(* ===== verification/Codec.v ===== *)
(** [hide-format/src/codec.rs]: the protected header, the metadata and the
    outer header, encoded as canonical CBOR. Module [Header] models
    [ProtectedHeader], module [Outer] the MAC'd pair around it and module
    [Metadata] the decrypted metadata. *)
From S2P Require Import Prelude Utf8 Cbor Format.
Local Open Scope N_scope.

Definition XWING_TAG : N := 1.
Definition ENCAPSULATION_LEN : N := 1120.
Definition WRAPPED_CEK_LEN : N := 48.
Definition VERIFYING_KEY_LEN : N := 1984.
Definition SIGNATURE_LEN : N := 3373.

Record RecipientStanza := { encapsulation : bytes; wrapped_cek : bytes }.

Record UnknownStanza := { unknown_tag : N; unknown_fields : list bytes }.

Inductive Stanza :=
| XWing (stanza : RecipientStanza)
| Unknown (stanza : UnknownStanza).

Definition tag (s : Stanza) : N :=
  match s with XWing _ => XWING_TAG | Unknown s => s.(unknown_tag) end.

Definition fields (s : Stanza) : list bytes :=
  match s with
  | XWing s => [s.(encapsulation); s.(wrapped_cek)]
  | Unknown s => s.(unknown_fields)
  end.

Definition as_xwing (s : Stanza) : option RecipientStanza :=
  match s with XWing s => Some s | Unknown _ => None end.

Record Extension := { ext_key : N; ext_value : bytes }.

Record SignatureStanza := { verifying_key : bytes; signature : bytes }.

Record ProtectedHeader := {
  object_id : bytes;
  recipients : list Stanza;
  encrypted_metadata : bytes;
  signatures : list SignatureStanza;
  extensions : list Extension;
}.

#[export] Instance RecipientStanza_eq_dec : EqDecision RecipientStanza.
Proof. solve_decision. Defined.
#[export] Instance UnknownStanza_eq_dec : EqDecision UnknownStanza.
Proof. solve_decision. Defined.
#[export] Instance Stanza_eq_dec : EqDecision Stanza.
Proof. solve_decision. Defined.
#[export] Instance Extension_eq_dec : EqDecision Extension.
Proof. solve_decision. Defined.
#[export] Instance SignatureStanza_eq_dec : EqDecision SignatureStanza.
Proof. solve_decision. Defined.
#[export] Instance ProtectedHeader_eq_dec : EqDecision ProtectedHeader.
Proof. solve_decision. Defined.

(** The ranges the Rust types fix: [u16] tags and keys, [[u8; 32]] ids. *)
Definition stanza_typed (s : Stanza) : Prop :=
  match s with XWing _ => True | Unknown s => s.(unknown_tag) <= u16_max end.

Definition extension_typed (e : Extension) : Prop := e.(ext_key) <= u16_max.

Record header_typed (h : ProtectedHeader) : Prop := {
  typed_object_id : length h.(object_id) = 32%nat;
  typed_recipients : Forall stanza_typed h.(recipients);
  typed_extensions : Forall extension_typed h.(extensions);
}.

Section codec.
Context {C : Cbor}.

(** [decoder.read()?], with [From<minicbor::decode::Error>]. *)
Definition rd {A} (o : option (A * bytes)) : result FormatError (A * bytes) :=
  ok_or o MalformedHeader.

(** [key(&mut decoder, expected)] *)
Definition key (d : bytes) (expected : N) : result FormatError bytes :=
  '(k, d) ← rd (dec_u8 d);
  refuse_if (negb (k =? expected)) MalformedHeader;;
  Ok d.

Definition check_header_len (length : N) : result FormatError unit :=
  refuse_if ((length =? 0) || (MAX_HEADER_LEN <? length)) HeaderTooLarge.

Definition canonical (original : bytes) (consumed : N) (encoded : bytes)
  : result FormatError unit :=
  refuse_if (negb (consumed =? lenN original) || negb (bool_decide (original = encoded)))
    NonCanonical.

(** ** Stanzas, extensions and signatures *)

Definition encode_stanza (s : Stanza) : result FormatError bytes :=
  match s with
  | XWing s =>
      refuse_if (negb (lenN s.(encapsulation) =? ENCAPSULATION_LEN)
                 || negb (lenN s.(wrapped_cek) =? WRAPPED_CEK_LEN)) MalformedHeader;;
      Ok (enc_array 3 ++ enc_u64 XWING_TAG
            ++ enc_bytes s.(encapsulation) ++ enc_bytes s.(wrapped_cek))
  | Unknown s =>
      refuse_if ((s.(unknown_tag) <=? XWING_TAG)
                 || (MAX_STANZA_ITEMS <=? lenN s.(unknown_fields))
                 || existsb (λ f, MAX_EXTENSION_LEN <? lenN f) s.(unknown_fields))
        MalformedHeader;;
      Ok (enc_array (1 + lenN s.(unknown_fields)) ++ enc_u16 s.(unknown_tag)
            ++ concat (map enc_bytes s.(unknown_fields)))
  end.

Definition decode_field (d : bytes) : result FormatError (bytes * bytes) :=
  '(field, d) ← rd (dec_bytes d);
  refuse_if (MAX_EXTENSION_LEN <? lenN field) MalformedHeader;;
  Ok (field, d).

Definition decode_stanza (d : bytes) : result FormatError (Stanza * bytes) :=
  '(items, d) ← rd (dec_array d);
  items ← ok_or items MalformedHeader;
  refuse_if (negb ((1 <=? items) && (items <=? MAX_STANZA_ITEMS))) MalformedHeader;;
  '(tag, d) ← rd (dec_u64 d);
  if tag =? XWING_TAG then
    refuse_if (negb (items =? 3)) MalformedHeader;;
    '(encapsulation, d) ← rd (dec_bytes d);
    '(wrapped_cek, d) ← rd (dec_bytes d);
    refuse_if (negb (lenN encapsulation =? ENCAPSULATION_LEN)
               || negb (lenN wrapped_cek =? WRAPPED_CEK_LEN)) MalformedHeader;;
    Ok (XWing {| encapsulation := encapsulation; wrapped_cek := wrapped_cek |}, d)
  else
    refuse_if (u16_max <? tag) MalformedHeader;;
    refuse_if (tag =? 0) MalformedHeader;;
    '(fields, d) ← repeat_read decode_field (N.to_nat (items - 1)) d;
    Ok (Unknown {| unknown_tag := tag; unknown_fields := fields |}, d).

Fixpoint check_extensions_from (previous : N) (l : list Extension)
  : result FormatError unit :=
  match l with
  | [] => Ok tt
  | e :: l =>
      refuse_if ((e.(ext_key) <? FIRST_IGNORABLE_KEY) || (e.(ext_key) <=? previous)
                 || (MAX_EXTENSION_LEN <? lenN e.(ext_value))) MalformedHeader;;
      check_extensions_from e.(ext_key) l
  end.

** TASK **
The answer must hold only the lines from the first line of the data through the line bearing "encapsulation : bytes;", returned exactly.

** EXERCISE RESPONSE **
(* ===== verification/Codec.v ===== *)
(** [hide-format/src/codec.rs]: the protected header, the metadata and the
    outer header, encoded as canonical CBOR. Module [Header] models
    [ProtectedHeader], module [Outer] the MAC'd pair around it and module
    [Metadata] the decrypted metadata. *)
From S2P Require Import Prelude Utf8 Cbor Format.
Local Open Scope N_scope.

Definition XWING_TAG : N := 1.
Definition ENCAPSULATION_LEN : N := 1120.
Definition WRAPPED_CEK_LEN : N := 48.
Definition VERIFYING_KEY_LEN : N := 1984.
Definition SIGNATURE_LEN : N := 3373.

Record RecipientStanza := { encapsulation : bytes; wrapped_cek : bytes }.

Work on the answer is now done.